30 C
Medan
Friday, November 22, 2024
spot_img

Di Malang, Ada Dokter Mau Dibayar Pakai Sampah

Seorang ibu menggendong anaknya sambil membawa sampah yang dapat didaur ulang di klinik Bumi Ayu, Malang, Jawa Timur. (AFP)
Seorang ibu menggendong anaknya sambil membawa sampah yang dapat didaur ulang di klinik Bumi Ayu, Malang, Jawa Timur. (AFP)

MALANG, SUMUTPOS.CO – Mahmud membawa kantong-kantong berisi sampah ke klinik kecil dengan bangunan bobrok di pinggir jalan ramai di Malang, Jawa Timur, beberapa kali sebulan.

Di sana, ia menukar kardus, botol plastik dan sampah lainnya untuk sesuatu yang sulit ia jangkau tanpanya, yaitu perawatan medis.

“Karena bisa dijual, saya simpan sampahnya,” ujar pria berusia 60 tahun itu.

“Saya biasanya membuang sampah ke jalan tapi saya ingatkan diri saya bahwa sampah bisa berguna.”

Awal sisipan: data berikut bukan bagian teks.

Definition author_members (a : Author.AUTHOR) : list (string * json) :=
  if a ==? Author.Empty then []
  else [("author", JObject (if Author.Name a ==? "" then []
                            else str_member "name" (Author.Name a) ++ str_member "url" (Author.URL a)
                                 ++ str_member "icon_url" (Author.IconURL a)))].

Definition field_json (f : Fields.FIELDS) : json :=
  JObject (str_member "name" (Fields.Name f) ++ str_member "value" (Fields.Value f)
           ++ (if Fields.Inline f then [("inline", JString "true")] else [])).

Definition fields_members (fs : list Fields.FIELDS) : list (string * json) :=
  match filter Embedded.nonzero_field fs with
  | [] => []
  | l => [("fields", JArray (map field_json l))]
  end.

Definition image_members (i : Image.IMAGE) : list (string * json) :=
  if i ==? Image.Empty then [] else [("image", JObject [("url", JString (Image.URL i))])].

Definition thumbnail_members (t : Thumbnail.THUMBNAIL) : list (string * json) :=
  if t ==? Thumbnail.Empty then [] else [("thumbnail", JObject [("url", JString (Thumbnail.URL t))])].

Definition footer_members (f : Footer.FOOTER) : list (string * json) :=
  if f ==? Footer.Empty then []
  else [("footer", JObject (str_member "text" (Footer.Text f) ++ str_member "icon_url" (Footer.IconURL f)))].

(** The timestamp is the parsed time printed back, the zero time when it
    does not parse. *)
Definition timestamp_members (t : Timestamp.TIMESTAMP) : list (string * json) :=
  if t ==? Timestamp.Empty then []
  else [("timestamp", JString (GoTime.format (match GoTime.parse (Timestamp.Time t) with
                                              | Ok x => x
                                              | Err _ => GoTime.zero_time
                                              end)))].

Definition embed_members (e : Embedded.EMBEDDED) : list (string * json) :=
  fields_members (Embedded.Fields e) ++ description_members (Embedded.Description e)
  ++ title_members (Embedded.Title e) ++ author_members (Embedded.Author e)
  ++ color_members (Embedded.Color e) ++ url_members (Embedded.URL e)
  ++ image_members (Embedded.Image e) ++ thumbnail_members (Embedded.Thumbnail e)
  ++ footer_members (Embedded.Footer e) ++ timestamp_members (Embedded.Timestamp e).

(** The top-level object: username, avatar_url, content, tts, embeds. *)
Definition request_members (c : Hook.Hook) : list (string * json) :=
  str_member "username" (Hook.username c) ++ str_member "avatar_url" (Hook.avatarURL c)
  ++ str_member "content" (Hook.Content c)
  ++ (if Hook.Tts c then [("tts", JString "true")] else [])
  ++ match embed_members (Hook.Embedded c) with
     | [] => []
     | ms => [("embeds", JArray [JObject ms])]
     end.

(** Every text the user supplies can stand between quotes as it is. *)
Definition safe_field (f : Fields.FIELDS) : bool :=
  safe (Fields.Name f) && safe (Fields.Value f).

Definition safe_embed (e : Embedded.EMBEDDED) : bool :=
  forallb safe_field (Embedded.Fields e)
  && safe (Description.Description (Embedded.Description e))
  && safe (Title.Title (Embedded.Title e))
  && safe (Author.Name (Embedded.Author e)) && safe (Author.URL (Embedded.Author e))
  && safe (Author.IconURL (Embedded.Author e))
  && safe (Url.Title (Embedded.URL e)) && safe (Url.URL (Embedded.URL e))
  && safe (Image.URL (Embedded.Image e)) && safe (Thumbnail.URL (Embedded.Thumbnail e))
  && safe (Footer.Text (Embedded.Footer e)) && safe (Footer.IconURL (Embedded.Footer e)).

Definition safe_hook (c : Hook.Hook) : bool :=
  safe (Hook.username c) && safe (Hook.avatarURL c) && safe (Hook.Content c)
  && safe_embed (Hook.Embedded c).

(** ** What the program prints between quotes without user text *)

Lemma digit_char_safe d : (0 <= d < 10)%Z -> safe_char (digit_char d) = true.
Proof. intros H. enum_digit d. Qed.

Lemma utoa_loop_safe f u acc : safe acc = true -> safe (utoa_loop f u acc) = true.
Proof.
  revert u acc. induction f as [|f IH]; intros u acc H; [exact H|]. simpl.
  assert (Hd : safe (String (digit_char (u mod 10)) acc) = true).
  { simpl. rewrite digit_char_safe, H by (apply Z.mod_pos_bound; lia). reflexivity. }
  destruct (u <? 10)%Z; [exact Hd|apply IH, Hd].
Qed.

Lemma itoa_safe n : safe (itoa n) = true.
Proof.
  unfold itoa, utoa. destruct (n <? 0)%Z; [rewrite safe_app|]; rewrite utoa_loop_safe; reflexivity.
Qed.

Lemma zeros_safe n : safe (zeros n) = true.
Proof. induction n; [reflexivity|exact IHn]. Qed.

Lemma append_int_safe x w : safe (append_int x w) = true.
Proof.
  unfold append_int, utoa. rewrite !safe_app, zeros_safe, utoa_loop_safe by reflexivity.
  destruct (x <? 0)%Z; reflexivity.
Qed.

Lemma substring_safe n m s : safe s = true -> safe (substring n m s) = true.
Proof.
  revert n m. induction s as [|c s IH]; intros n m H; [destruct n, m; reflexivity|].
  simpl in H. apply andb_true_iff in H as [Hc Hs].
  destruct n as [|n]; [destruct m as [|m]; [reflexivity|]|]; simpl.
  - rewrite Hc, IH by exact Hs. reflexivity.
  - apply IH, Hs.
Qed.

Lemma format_safe t : safe (GoTime.format t) = true.
Proof.
  unfold GoTime.format, GoTime.append_nano4.
  rewrite !safe_app, !append_int_safe, substring_safe by apply append_int_safe. reflexivity.
Qed.

(** ** The parts' fragments *)

Lemma title_frag t : safe (Title.Title t) = true -> frag_enc (run_val Title.Parse t) (title_members t).
Proof.
  intros Hs. unfold run_val, Title.Parse. rewrite pure_parse_run. cbn [fst].
  unfold title_members, str_member. change (t ==? Title.Empty) with (Title.Title t ==? "").
  destruct (Title.Title t ==? ""); [exact frag_none|right].
  exact (enc_str_end "" "title" " " _ eq_refl eq_refl eq_refl Hs).
Qed.

Lemma description_frag d :
  safe (Description.Description d) = true ->
  frag_enc (run_val Description.Parse d) (description_members d).
Proof.
  intros Hs. unfold run_val, Description.Parse. rewrite pure_parse_run. cbn [fst].
  unfold description_members, str_member.
  change (d ==? Description.Empty) with (Description.Description d ==? "").
  destruct (Description.Description d ==? ""); [exact frag_none|right].
  exact (enc_str " " "description" " " _ " " eq_refl eq_refl eq_refl Hs eq_refl).
Qed.

Lemma color_frag c : frag_enc (run_val Color.Parse c) (color_members c).
Proof.
  unfold run_val. rewrite Color_Parse_run. unfold color_members.
  destruct (c ==? Color.Empty); [exact frag_none|right].
  exact (enc_str "" "color" " " _ " " eq_refl eq_refl eq_refl (itoa_safe _) eq_refl).
Qed.

Lemma image_frag i : safe (Image.URL i) = true -> frag_enc (run_val Image.Parse i) (image_members i).
Proof.
  intros Hs. unfold run_val, Image.Parse. rewrite pure_parse_run. cbn [fst].
  unfold image_members. destruct (i ==? Image.Empty); [exact frag_none|right].
  eapply members_enc_eq;
    [|exact (enc_val_end "" "image" " " _ _ eq_refl eq_refl eq_refl
               (obj_wrap _ _ (or_intror (enc_str_end "" "url" " " _ eq_refl eq_refl eq_refl Hs))))].
  assoc_eq.
Qed.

Mahmud, yang menderita reumatik, adalah salah satu dari banyak anggota Klinik Bumi Ayu di Malang yang secara rutin membawa sampah sebagai pembayaran pemeriksaan kesehatan dan obat.

Ada lima klinik semacam itu di kota tersebut, yang merupakan bagian dari skema “Asuransi Klinis Sampah” oleh pendirinya, dokter Gamal Albinsaid yang berusia 24 tahun, yang menawarkan pengobatan dan saran medis untuk kelompok miskin.

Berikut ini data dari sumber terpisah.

(** The scan over the candidates keeps the first candidate that no other
    candidate beats, if one beats the score it starts from. *)
Lemma scan_spec reranked candidates : forall i (s0 : float) o0,
  (scan lambda reranked candidates i (s0, o0) = (s0, o0)
   /\ forall c, In c candidates -> (s0 <? score reranked c) = false)
  \/ (exists j c,
        scan lambda reranked candidates i (s0, o0)
        = (score reranked c, Some (i + j)%nat)
        /\ nth_error candidates j = Some c
        /\ (s0 <? score reranked c) = true
        /\ (forall c', In c' candidates ->
                       (score reranked c <? score reranked c') = false)
        /\ (forall j' c', (j' < j)%nat -> nth_error candidates j' = Some c' ->
                          (score reranked c <=? score reranked c') = false)).
Proof.
  induction candidates as [|c rest IH]; intros i s0 o0; simpl.
  - left. split; [reflexivity|]. intros c [].
  - destruct (s0 <? score reranked c) eqn:E.
    + right.
      destruct (IH (S i) (score reranked c) (Some i))
        as [[Hres Hno]|(j & c2 & Hres & Hnth & Hlt & Hno & Hfirst)].
      * exists 0%nat, c. rewrite Hres, Nat.add_0_r. repeat split; auto.
        -- intros c' [<-|Hc']; [apply ltb_irrefl|apply Hno; exact Hc'].
        -- intros j' c' Hj. lia.
      * exists (S j), c2. rewrite Hres, Nat.add_succ_r.
        repeat split; auto.
        -- eapply ltb_trans; eassumption.
        -- intros c' [<-|Hc']; [apply ltb_asym; exact Hlt|apply Hno; exact Hc'].
        -- intros [|j'] c' Hj Hn; simpl in Hn.
           ++ injection Hn as <-.
              destruct (score reranked c2 <=? score reranked c) eqn:E2;
                [|reflexivity].
              apply leb_ltb_false in E2. congruence.
           ++ apply (Hfirst j'); [lia|exact Hn].
    + destruct (IH (S i) s0 o0)
        as [[Hres Hno]|(j & c2 & Hres & Hnth & Hlt & Hno & Hfirst)].
      * left. split; [exact Hres|].
        intros c' [<-|Hc']; [exact E|apply Hno; exact Hc'].
      * right. exists (S j), c2. rewrite Hres, Nat.add_succ_r.
        repeat split; auto.
        -- intros c' [<-|Hc']; [|apply Hno; exact Hc'].
           destruct (score reranked c2 <? score reranked c) eqn:E2;
             [|reflexivity].
           rewrite (ltb_trans _ _ _ Hlt E2) in E. discriminate.
        -- intros [|j'] c' Hj Hn; simpl in Hn.
           ++ injection Hn as <-.
              destruct (score reranked c2 <=? score reranked c) eqn:E2;
                [|reflexivity].
              rewrite (ltb_leb_trans _ _ _ Hlt E2) in E. discriminate.
           ++ apply (Hfirst j'); [lia|exact Hn].
Qed.

Lemma selectBest_spec reranked remaining :
  (selectBest lambda reranked remaining = None
   /\ forall c, In c remaining -> (neg_infinity <? score reranked c) = false)
  \/ (exists i best,
        selectBest lambda reranked remaining = Some i
        /\ nth_error remaining i = Some best
        /\ (neg_infinity <? score reranked best) = true
        /\ (forall c, In c remaining ->
                      (score reranked best <? score reranked c) = false)
        /\ (forall j c, (j < i)%nat -> nth_error remaining j = Some c ->
                        (score reranked best <=? score reranked c) = false)).
Proof.
  unfold selectBest.
  destruct (scan_spec reranked remaining 0 neg_infinity None)
    as [[Hres Hno]|(j & c & Hres & Hrest)]; rewrite Hres; simpl.
  - left. auto.
  - right. exists j, c. auto.
Qed.

Lemma nth_error_splice1 (A : Type) (l : list A) : forall i x,
  nth_error l i = Some x -> Permutation l (x :: splice1 i l).
Proof.
  induction l as [|a l IH]; intros [|i] x H; simpl in H; try discriminate.
  - injection H as ->. reflexivity.
  - change (splice1 (S i) (a :: l)) with (a :: splice1 i l).
    rewrite perm_swap. apply perm_skip. apply IH. exact H.
Qed.

Lemma splice1_length (A : Type) (l : list A) i x :
  nth_error l i = Some x -> S (List.length (splice1 i l)) = List.length l.
Proof.
  intros H. apply nth_error_splice1 in H. apply Permutation_length in H.
  simpl in H. congruence.
Qed.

Klinik-klinik ini menjadi upaya kreatif untuk mengisi kekosongan yang ditinggalkan oleh sistem kesejahteraan yang timpang di negara ini.

Selain perawatan kesehatan, inisiatif Gamal memiliki manfaat lain, yaitu menciptakan pasukan pembersih untuk membersihkan jalan di dan sekitar Malang dari sampah.

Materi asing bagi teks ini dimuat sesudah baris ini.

(** ** The [quantities] package

    The package is a dependency of [camera.py], not part of it.  Embedded
    here are the units [camera.py], its tests and its example mention, and
    the operations on [Quantity] the module uses, with the behaviour the
    package documents: products and quotients combine the units, sums,
    differences and comparisons rescale the right operand to the units of
    the left one, [rescale] between incompatible units is a [ValueError].
    A dimensionality is the dictionary from unit to exponent of the
    package, here the exponent of each of the five units (an absent key is
    exponent [0]). *)

Module pq.

Record Dimensionality : Type := mkDim {
  exp_m : Z;      (* metre *)
  exp_mm : Z;     (* millimetre *)
  exp_um : Z;     (* micrometre (micron) *)
  exp_rad : Z;    (* radian *)
  exp_deg : Z     (* degree *)
}.

Definition dimensionless : Dimensionality := mkDim 0 0 0 0 0.

Definition dim_mul (a b : Dimensionality) : Dimensionality :=
  mkDim (exp_m a + exp_m b) (exp_mm a + exp_mm b) (exp_um a + exp_um b)
        (exp_rad a + exp_rad b) (exp_deg a + exp_deg b).

Definition dim_div (a b : Dimensionality) : Dimensionality :=
  mkDim (exp_m a - exp_m b) (exp_mm a - exp_mm b) (exp_um a - exp_um b)
        (exp_rad a - exp_rad b) (exp_deg a - exp_deg b).

Definition dim_eqb (a b : Dimensionality) : bool :=
  (exp_m a =? exp_m b)%Z && (exp_mm a =? exp_mm b)%Z &&
  (exp_um a =? exp_um b)%Z && (exp_rad a =? exp_rad b)%Z &&
  (exp_deg a =? exp_deg b)%Z.

(** The dimensionality in SI base units: the power of the metre.  The
    radian is defined as [1 * dimensionless], the degree as
    [pi/180 * radian], so angles contribute nothing. *)
Definition length_exponent (d : Dimensionality) : Z :=
  (exp_m d + exp_mm d + exp_um d)%Z.

Definition simplified_dim (d : Dimensionality) : Dimensionality :=
  mkDim (length_exponent d) 0 0 0 0.

(** The magnitude of one unit of [d] in SI base units. *)
Definition si_factor (d : Dimensionality) : R :=
  powerRZ (/ 1000) (exp_mm d) * powerRZ (/ 1000000) (exp_um d) *
  powerRZ (PI / 180) (exp_deg d).

Record Quantity : Type := mkQuantity {
  magnitude : pyfloat;
  dimensionality : Dimensionality
}.

(** A plain number used as an operand. *)
Definition scalar (x : pyfloat) : Quantity := mkQuantity x dimensionless.

Definition of_float (x : R) : Quantity := scalar (Fin x).
Definition of_int (n : Z) : Quantity := scalar (Fin (IZR n)).

Definition unit_quantity (d : Dimensionality) : Quantity := mkQuantity (Fin 1) d.

Definition m : Quantity := unit_quantity (mkDim 1 0 0 0 0).
Definition meter : Quantity := m.
Definition mm : Quantity := unit_quantity (mkDim 0 1 0 0 0).
Definition micron : Quantity := unit_quantity (mkDim 0 0 1 0 0).
Definition radian : Quantity := unit_quantity (mkDim 0 0 0 1 0).
Definition degrees : Quantity := unit_quantity (mkDim 0 0 0 0 1).

(** [q.units] *)
Definition units (q : Quantity) : Quantity := unit_quantity (dimensionality q).

(** [q1 * q2] *)
Definition mul (q1 q2 : Quantity) : Quantity :=
  mkQuantity (fmul (magnitude q1) (magnitude q2))
             (dim_mul (dimensionality q1) (dimensionality q2)).

(** [q1 / q2] *)
Definition div (q1 q2 : Quantity) : Quantity :=
  mkQuantity (fdiv (magnitude q1) (magnitude q2))
             (dim_div (dimensionality q1) (dimensionality q2)).

(** [q.rescale(u)]: unchanged when the units are the same, multiplied by
    the conversion factor when they have the same SI dimensionality, a
    [ValueError] otherwise. *)
Definition rescale (q : Quantity) (u : Quantity) : result Quantity :=
  let from_d := dimensionality q in
  let to_d := dimensionality u in
  if dim_eqb from_d to_d then ok q
  else if (length_exponent from_d =? length_exponent to_d)%Z then
    ok (mkQuantity (fmul (Fin (si_factor from_d / si_factor to_d)) (magnitude q)) to_d)
  else raise ValueError.

(** [q.simplified] *)
Definition simplified (q : Quantity) : Quantity :=
  mkQuantity (fmul (Fin (si_factor (dimensionality q))) (magnitude q))
             (simplified_dim (dimensionality q)).

(** [q1 + q2] and [q1 - q2]: the right operand is rescaled to the units of
    the left one. *)
Definition add (q1 q2 : Quantity) : result Quantity :=
  q2' <- rescale q2 (units q1) ;;
  ok (mkQuantity (fadd (magnitude q1) (magnitude q2')) (dimensionality q1)).

Definition sub (q1 q2 : Quantity) : result Quantity :=
  q2' <- rescale q2 (units q1) ;;
  ok (mkQuantity (fsub (magnitude q1) (magnitude q2')) (dimensionality q1)).

(** [q1 > q2] and [q1 < q2] between quantities: the right operand is
    rescaled to the units of the left one. *)
Definition gt (q1 q2 : Quantity) : result bool :=
  q2' <- rescale q2 (units q1) ;;
  ok (fgt (magnitude q1) (magnitude q2')).

Definition lt (q1 q2 : Quantity) : result bool :=
  q2' <- rescale q2 (units q1) ;;
  ok (flt (magnitude q1) (magnitude q2')).

(** [q > x] for a plain number [x]: the magnitude is compared. *)
Definition gt_number (q : Quantity) (x : pyfloat) : bool :=
  fgt (magnitude q) x.

(** [numpy.arctan2(q1, q2)]: the operands must carry identical units; the
    result is dimensionless. *)
Definition arctan2 (q1 q2 : Quantity) : result Quantity :=
  if dim_eqb (dimensionality q1) (dimensionality q2) then
    ok (scalar (farctan2 (magnitude q1) (magnitude q2)))
  else raise ValueError.

(** [numpy.hypot(q1, q2)]: the operands must carry identical units, which
    the result keeps. *)
Definition hypot (q1 q2 : Quantity) : result Quantity :=
  if dim_eqb (dimensionality q1) (dimensionality q2) then
    ok (mkQuantity (fhypot (magnitude q1) (magnitude q2)) (dimensionality q1))
  else raise ValueError.

(** [q1 == q2]: the right operand is rescaled to the units of the left
    one; quantities of incompatible units are unequal. *)
Definition eq (q1 q2 : Quantity) : bool :=
  match rescale q2 (units q1) with
  | inr q2' => feq (magnitude q1) (magnitude q2')
  | inl _ => false
  end.

(** [numpy.tan(q)]: the units of [q] must equal the radian; the result is
    dimensionless. *)
Definition tan (q : Quantity) : result Quantity :=
  if eq (units q) radian then ok (scalar (ftan (magnitude q)))
  else raise ValueError.

End pq.

(** ** camera.py *)

Open Scope string_scope.

(** The names bound at module level in [camera.py] (imports, the constant
    and the three classes).  Python's builtins hold no [Error]. *)
Definition module_globals : list string :=
  ["attr"; "math"; "numpy"; "pq"; "typing"; "INF"; "Sensor"; "Lens"; "Camera"].

(** [raise cls(args...)]: the class name is looked up first, and an
    unbound name is a [NameError]. *)
Definition raise_instance {A : Type} (cls : string) (args : list string) : result A :=
  if existsb (String.eqb cls) module_globals
  then raise (Raised cls args)
  else raise (NameError cls).

Record Sensor : Type := mkSensor {
  sensor_name : string;
  pixel_pitch : pq.Quantity;
  width_pixels : Z;
  height_pixels : Z;
  cfa : string
}.

Definition sensor_width (self : Sensor) : pq.Quantity :=
  pq.mul (pixel_pitch self) (pq.of_int (width_pixels self)).

Definition sensor_height (self : Sensor) : pq.Quantity :=
  pq.mul (pixel_pitch self) (pq.of_int (height_pixels self)).

Definition sensor_diagonal (self : Sensor) : result pq.Quantity :=
  pq.hypot (sensor_height self) (sensor_width self).

Definition circle_of_confusion_diameter (self : Sensor) : result pq.Quantity :=
  if String.eqb (cfa self) "bayer" then
    ok (pq.mul (pq.of_float (225 / 100)) (pixel_pitch self))
  else raise_instance "Error" ["Unknown cfa '%s'"; cfa self].

Record Lens : Type := mkLens {
  lens_name : string;
  focal_length : pq.Quantity;
  aperture_diameter : pq.Quantity;
  projection : string
}.

Definition f_number (self : Lens) : pq.Quantity :=
  pq.div (focal_length self) (aperture_diameter self).

Definition _GetAngleOfView (self : Lens) (focal_plane_length : pq.Quantity)
  : result pq.Quantity :=
  if String.eqb (projection self) "rectilinear" then
    f <- pq.rescale (focal_length self) (pq.units focal_plane_length) ;;
    a <- pq.arctan2 focal_plane_length (pq.mul (pq.of_float 2) f) ;;
    ok (pq.mul (pq.mul (pq.of_float 2) a) pq.radian)
  else if String.eqb (projection self) "equidistant" then
    let angle := pq.div focal_plane_length (focal_length self) in
    ok (pq.mul (pq.simplified angle) pq.radian)
  else raise_instance "Error" ["Unknown projection '%s'"; projection self].

Record Camera : Type := mkCamera {
  camera_name : string;
  sensor : Sensor;
  lens : Lens
}.

Definition GetAnglesOfView (self : Camera) : result (pq.Quantity * pq.Quantity) :=
  w <- _GetAngleOfView (lens self) (sensor_width (sensor self)) ;;
  h <- _GetAngleOfView (lens self) (sensor_height (sensor self)) ;;
  ok (w, h).

Definition GetDiagonalAngleOfView (self : Camera) : result pq.Quantity :=
  wh <- GetAnglesOfView self ;;
  pq.hypot (fst wh) (snd wh).

Definition GetInstantaneousAngleOfView (self : Camera) : result pq.Quantity :=
  _GetAngleOfView (lens self) (pixel_pitch (sensor self)).

Definition GetGroundSampleDistance (self : Camera) (distance : pq.Quantity)
  : result pq.Quantity :=
  ifov <- GetInstantaneousAngleOfView self ;;
  t <- pq.tan (pq.div ifov (pq.of_float 2)) ;;
  ok (pq.mul (pq.mul (pq.of_float 2) distance) t).

Definition GetHyperfocalDistance (self : Camera) : result pq.Quantity :=
  let focal_length := focal_length (lens self) in
  let focal_length_squared := pq.mul focal_length focal_length in
  coc_diameter <- circle_of_confusion_diameter (sensor self) ;;
  hyperfocal_distance <-
    pq.add (pq.div focal_length_squared
                   (pq.mul (f_number (lens self)) coc_diameter))
           focal_length ;;
  pq.rescale hyperfocal_distance pq.meter.

Definition GetDepthOfField (self : Camera) (focus_distance : pq.Quantity)
  : result (pq.Quantity * pq.Quantity) :=
  let focal_length := focal_length (lens self) in
  let focal_length_squared := pq.mul focal_length focal_length in
  holds <- pq.gt focus_distance focal_length ;;
  if negb holds then raise AssertionError else
  coc_diameter <- circle_of_confusion_diameter (sensor self) ;;
  (* Equation 22.3 *)
  denominator <-
    pq.add focal_length_squared
           (pq.mul (pq.mul (f_number (lens self)) coc_diameter) focus_distance) ;;
  let near := pq.div (pq.mul focus_distance focal_length_squared) denominator in
  (* Equation 22.4 *)
  sd <- pq.sub focal_length_squared
               (pq.mul (pq.mul (f_number (lens self)) coc_diameter) focus_distance) ;;
  let far :=
    if pq.gt_number sd (Fin 0)
    then pq.div (pq.mul focus_distance focal_length_squared) sd
    else pq.mul (pq.scalar INF) pq.m in
  ok (near, far).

Gamal memutuskan membuka klinik pertama pada 2010 setelah mendengar kisah seorang anak perempuan dari pemulung sampah yang meninggal dunia setelah sakit diare. Keluarganya tidak mampu membayar perawatan kesehatan.

Klinik tersebut gagal dibuka, tapi pada 2013, Gamal dan empat orang lainnya mendapatkan dana untuk membuka lima klinik di Malang, dan sejauh ini upaya mereka berjalan lancar.

Pencapaiannya mendapat pengakuan Januari ketika ia diberi penghargaan Unilever Young Sustainability Entrepreneur Prize dari Pangeran Charles dari Inggris, dalam sebuah upacara di London, yang berhadiah 50.000 euro (US$84.808) dalam bentuk dukungan finansial dan pendampingan.

Orang-orang yang ingin mendapatkan perawatan di klinik-klinik tersebut membawa sampah seminggu sekali pada Sabtu. Mereka harus mengumpulkan sampah bernilai Rp 10.000 setiap bulan untuk dapat menjadi anggota skema tersebut, dan itu membuat mereka dapat datang ke klinik dua kali per bulan.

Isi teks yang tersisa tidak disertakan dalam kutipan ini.